*** Opening Source information ***

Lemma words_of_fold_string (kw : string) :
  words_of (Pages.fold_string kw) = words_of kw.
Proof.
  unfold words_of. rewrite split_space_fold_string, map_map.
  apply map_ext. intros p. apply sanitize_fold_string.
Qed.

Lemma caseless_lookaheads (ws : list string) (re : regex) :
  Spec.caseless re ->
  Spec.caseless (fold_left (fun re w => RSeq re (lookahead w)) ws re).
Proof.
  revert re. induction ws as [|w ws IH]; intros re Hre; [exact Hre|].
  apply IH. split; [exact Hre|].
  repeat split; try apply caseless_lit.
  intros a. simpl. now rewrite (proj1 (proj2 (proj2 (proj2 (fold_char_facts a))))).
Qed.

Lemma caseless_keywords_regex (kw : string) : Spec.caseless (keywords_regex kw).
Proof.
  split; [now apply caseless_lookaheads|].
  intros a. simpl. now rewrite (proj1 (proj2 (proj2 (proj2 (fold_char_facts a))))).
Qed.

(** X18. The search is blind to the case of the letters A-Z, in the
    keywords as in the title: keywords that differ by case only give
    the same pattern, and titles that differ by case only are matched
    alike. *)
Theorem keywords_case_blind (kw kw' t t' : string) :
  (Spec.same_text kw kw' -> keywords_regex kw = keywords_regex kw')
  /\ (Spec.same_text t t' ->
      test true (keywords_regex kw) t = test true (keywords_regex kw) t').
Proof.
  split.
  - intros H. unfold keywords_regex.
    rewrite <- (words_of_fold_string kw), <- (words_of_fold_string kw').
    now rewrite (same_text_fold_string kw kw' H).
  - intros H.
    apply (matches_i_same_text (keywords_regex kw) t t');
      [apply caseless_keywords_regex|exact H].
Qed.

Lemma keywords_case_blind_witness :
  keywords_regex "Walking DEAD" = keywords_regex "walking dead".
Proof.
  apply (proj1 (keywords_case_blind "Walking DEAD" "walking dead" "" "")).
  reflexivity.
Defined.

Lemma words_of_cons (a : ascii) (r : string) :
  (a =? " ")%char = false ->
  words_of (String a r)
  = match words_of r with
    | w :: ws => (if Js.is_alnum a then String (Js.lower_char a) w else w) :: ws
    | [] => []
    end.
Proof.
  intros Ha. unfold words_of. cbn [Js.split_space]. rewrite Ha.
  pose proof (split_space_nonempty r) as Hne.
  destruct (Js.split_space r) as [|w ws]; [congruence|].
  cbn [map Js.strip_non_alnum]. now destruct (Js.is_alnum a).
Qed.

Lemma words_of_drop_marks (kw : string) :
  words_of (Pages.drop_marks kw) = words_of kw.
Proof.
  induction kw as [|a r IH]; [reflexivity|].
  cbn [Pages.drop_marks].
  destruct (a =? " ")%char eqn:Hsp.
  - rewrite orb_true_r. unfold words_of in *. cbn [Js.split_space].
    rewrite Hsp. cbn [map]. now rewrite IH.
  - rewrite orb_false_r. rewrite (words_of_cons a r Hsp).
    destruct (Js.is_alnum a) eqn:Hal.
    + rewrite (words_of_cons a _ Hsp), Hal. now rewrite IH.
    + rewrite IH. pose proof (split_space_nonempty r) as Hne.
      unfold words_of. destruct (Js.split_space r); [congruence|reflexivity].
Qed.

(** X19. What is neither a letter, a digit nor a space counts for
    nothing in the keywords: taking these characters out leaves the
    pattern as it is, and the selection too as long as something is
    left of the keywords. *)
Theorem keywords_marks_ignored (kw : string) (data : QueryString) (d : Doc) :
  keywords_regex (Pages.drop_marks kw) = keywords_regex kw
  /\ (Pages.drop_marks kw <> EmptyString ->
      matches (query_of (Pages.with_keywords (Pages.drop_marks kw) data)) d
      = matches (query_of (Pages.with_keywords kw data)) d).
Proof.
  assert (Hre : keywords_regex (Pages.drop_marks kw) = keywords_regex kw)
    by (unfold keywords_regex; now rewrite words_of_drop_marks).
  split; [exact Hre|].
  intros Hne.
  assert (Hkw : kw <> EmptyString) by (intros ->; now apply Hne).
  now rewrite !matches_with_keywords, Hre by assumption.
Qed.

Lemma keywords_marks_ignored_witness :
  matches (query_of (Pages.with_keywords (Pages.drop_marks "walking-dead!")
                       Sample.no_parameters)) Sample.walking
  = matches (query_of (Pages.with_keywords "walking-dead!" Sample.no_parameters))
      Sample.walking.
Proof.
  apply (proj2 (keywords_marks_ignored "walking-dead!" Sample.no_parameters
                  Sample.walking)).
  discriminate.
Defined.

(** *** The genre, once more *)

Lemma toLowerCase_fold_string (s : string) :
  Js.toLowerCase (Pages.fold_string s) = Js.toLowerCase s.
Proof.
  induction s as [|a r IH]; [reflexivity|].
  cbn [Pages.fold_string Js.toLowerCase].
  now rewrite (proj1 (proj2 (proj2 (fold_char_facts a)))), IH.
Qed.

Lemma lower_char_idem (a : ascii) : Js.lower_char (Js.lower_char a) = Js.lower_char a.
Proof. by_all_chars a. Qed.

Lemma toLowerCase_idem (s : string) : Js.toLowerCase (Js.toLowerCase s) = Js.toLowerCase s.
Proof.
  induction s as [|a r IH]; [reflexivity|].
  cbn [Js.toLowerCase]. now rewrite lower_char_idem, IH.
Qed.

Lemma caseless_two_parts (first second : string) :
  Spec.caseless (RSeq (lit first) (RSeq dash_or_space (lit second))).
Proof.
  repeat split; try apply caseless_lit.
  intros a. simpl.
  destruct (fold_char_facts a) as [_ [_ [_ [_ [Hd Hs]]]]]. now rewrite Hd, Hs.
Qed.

*** Closing Source information ***
*** Opening Source information ***

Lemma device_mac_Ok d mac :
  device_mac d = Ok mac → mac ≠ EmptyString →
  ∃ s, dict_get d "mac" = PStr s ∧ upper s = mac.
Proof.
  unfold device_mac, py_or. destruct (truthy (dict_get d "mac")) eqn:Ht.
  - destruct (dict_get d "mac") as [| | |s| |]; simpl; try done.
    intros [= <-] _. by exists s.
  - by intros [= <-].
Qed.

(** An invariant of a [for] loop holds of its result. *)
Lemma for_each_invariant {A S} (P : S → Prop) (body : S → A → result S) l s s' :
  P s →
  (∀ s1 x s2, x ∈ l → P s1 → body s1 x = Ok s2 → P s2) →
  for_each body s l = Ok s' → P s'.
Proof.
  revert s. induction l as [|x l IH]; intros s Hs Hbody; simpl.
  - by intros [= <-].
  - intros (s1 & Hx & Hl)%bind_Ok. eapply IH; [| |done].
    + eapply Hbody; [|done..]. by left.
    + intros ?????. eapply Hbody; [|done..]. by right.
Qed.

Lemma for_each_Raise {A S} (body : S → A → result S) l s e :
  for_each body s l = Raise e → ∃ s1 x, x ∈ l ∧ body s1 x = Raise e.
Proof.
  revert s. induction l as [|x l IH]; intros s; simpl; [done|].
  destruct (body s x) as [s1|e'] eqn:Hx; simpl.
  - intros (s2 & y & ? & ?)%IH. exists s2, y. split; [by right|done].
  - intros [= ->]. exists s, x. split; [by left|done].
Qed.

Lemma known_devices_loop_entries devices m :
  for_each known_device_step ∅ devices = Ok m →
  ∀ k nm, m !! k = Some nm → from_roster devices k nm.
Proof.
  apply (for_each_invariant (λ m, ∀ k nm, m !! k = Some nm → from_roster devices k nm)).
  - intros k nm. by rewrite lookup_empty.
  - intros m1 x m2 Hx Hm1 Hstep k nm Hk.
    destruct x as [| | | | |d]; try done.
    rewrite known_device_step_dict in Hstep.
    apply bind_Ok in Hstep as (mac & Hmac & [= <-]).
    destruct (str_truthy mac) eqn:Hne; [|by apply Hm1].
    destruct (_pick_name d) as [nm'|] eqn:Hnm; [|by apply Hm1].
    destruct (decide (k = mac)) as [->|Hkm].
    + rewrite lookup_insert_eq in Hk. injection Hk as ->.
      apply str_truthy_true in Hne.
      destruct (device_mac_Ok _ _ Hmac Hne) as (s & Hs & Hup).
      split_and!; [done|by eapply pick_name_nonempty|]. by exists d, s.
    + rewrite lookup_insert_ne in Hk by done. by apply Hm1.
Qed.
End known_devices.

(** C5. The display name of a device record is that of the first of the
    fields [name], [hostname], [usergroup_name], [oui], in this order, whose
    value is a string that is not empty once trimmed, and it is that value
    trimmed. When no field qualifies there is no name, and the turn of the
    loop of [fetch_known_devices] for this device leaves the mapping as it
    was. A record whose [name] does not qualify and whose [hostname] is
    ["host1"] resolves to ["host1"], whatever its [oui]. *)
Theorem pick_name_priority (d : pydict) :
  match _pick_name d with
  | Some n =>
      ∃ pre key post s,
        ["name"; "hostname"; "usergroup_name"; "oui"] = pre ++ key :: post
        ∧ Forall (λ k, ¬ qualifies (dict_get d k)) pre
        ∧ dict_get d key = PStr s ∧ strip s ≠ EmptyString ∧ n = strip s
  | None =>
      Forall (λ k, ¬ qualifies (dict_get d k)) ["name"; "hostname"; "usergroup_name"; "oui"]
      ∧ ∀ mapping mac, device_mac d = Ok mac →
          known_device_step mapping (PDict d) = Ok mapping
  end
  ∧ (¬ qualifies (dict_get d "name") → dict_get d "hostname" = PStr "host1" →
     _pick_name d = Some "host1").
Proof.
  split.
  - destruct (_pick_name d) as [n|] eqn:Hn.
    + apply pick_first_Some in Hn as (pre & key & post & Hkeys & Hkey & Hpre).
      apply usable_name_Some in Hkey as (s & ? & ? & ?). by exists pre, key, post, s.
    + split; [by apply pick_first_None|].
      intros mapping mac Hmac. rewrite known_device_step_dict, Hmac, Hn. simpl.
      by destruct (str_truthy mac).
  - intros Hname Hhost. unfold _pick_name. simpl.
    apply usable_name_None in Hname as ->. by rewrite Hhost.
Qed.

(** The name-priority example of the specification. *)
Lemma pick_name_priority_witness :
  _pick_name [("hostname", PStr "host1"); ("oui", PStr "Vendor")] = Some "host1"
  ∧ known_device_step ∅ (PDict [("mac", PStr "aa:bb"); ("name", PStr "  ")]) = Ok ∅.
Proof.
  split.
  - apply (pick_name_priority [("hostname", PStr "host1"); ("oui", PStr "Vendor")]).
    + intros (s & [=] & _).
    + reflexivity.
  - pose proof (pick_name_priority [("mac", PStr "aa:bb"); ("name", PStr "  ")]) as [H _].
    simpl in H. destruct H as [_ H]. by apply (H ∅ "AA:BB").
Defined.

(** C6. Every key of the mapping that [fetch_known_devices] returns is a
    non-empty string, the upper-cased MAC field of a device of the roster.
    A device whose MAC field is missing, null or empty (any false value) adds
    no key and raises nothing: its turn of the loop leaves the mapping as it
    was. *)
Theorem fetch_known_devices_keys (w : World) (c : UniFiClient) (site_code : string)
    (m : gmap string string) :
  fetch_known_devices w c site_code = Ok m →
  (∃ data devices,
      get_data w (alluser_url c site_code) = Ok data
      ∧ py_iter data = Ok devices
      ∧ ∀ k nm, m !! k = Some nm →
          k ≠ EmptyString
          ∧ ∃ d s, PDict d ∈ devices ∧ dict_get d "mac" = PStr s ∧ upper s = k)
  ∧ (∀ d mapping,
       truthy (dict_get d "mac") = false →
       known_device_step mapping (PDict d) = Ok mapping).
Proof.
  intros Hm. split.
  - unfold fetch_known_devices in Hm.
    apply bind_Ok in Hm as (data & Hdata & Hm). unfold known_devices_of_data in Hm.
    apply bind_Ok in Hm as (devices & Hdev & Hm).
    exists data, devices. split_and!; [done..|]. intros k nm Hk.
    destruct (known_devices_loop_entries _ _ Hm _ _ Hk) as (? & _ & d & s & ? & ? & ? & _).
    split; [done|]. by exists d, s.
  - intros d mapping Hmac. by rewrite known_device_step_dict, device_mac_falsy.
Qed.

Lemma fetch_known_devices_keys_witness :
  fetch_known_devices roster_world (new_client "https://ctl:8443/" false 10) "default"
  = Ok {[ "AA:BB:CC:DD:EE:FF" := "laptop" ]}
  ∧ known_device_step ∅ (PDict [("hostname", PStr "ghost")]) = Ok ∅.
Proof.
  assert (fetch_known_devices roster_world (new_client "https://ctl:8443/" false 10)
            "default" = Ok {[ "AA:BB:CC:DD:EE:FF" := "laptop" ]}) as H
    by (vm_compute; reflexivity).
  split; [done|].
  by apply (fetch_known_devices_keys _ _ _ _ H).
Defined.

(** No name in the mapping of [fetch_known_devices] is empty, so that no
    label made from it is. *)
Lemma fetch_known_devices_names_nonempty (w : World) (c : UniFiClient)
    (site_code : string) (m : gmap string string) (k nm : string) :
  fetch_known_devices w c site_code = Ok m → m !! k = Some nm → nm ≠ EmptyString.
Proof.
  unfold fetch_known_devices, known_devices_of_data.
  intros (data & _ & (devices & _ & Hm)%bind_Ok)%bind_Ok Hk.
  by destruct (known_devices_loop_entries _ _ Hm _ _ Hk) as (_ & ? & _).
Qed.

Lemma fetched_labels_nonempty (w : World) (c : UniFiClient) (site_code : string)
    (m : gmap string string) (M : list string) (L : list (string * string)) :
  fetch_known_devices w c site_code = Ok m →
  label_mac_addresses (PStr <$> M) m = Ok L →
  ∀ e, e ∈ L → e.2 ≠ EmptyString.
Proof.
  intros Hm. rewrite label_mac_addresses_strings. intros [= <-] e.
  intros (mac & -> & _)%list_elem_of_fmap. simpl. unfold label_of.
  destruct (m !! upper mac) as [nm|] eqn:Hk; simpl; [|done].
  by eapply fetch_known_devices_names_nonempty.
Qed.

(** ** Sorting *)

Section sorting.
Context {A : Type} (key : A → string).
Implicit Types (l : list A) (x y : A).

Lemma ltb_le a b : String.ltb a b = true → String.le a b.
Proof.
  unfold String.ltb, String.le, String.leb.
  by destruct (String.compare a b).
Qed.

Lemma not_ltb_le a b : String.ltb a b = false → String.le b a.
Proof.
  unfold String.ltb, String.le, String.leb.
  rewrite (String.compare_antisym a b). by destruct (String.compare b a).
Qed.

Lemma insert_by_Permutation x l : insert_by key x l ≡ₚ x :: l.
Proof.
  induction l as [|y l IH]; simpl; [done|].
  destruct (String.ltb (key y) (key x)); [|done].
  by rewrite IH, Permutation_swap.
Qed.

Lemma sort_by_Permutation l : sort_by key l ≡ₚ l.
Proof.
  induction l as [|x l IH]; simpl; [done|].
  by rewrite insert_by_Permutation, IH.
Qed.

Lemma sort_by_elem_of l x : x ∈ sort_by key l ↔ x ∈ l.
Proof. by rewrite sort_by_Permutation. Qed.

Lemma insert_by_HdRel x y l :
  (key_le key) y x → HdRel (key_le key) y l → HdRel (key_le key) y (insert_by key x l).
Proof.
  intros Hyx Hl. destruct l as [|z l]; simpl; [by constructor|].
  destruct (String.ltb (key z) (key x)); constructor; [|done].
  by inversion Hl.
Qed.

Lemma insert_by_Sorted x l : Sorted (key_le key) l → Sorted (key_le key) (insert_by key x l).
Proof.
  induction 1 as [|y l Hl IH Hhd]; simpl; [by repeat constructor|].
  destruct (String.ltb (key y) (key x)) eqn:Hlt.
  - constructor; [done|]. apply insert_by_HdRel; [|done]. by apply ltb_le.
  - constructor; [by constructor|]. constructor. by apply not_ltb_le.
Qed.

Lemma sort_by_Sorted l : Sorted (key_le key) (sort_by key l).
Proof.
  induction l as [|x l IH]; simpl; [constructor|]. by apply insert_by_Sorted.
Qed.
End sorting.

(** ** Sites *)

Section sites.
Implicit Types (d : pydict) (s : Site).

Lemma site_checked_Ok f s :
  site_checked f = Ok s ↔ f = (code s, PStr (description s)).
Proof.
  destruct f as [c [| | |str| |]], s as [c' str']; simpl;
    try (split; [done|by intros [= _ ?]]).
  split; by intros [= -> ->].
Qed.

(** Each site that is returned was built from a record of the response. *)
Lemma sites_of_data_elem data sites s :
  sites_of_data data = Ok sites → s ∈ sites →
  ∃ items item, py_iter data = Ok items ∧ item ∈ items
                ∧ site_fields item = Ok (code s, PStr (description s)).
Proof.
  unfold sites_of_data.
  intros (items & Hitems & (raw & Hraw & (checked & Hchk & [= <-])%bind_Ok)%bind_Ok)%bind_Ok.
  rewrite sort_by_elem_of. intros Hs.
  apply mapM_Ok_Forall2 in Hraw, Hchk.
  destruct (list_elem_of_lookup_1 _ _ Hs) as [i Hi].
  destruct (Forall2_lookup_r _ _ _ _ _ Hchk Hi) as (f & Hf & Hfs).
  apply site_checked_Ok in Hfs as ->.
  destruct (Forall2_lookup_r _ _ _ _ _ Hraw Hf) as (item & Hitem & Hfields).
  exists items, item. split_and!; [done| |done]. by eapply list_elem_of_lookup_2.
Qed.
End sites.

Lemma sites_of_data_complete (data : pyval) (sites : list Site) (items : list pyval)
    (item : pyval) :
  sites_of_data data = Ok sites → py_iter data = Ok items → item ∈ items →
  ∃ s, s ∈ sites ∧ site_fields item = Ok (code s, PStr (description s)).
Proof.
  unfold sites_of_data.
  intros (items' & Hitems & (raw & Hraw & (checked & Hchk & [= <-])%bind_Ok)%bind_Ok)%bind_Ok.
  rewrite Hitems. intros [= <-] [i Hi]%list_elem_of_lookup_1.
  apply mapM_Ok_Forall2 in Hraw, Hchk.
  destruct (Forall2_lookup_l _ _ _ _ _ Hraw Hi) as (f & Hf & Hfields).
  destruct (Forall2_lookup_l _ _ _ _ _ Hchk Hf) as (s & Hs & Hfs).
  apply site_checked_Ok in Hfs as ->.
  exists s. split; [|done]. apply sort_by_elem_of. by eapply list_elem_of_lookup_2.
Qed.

*** Closing Source information ***

Task prompt
From the data above, copy each line that holds "second".

Answer for this exercise
Lemma caseless_two_parts (first second : string) :
  Spec.caseless (RSeq (lit first) (RSeq dash_or_space (lit second))).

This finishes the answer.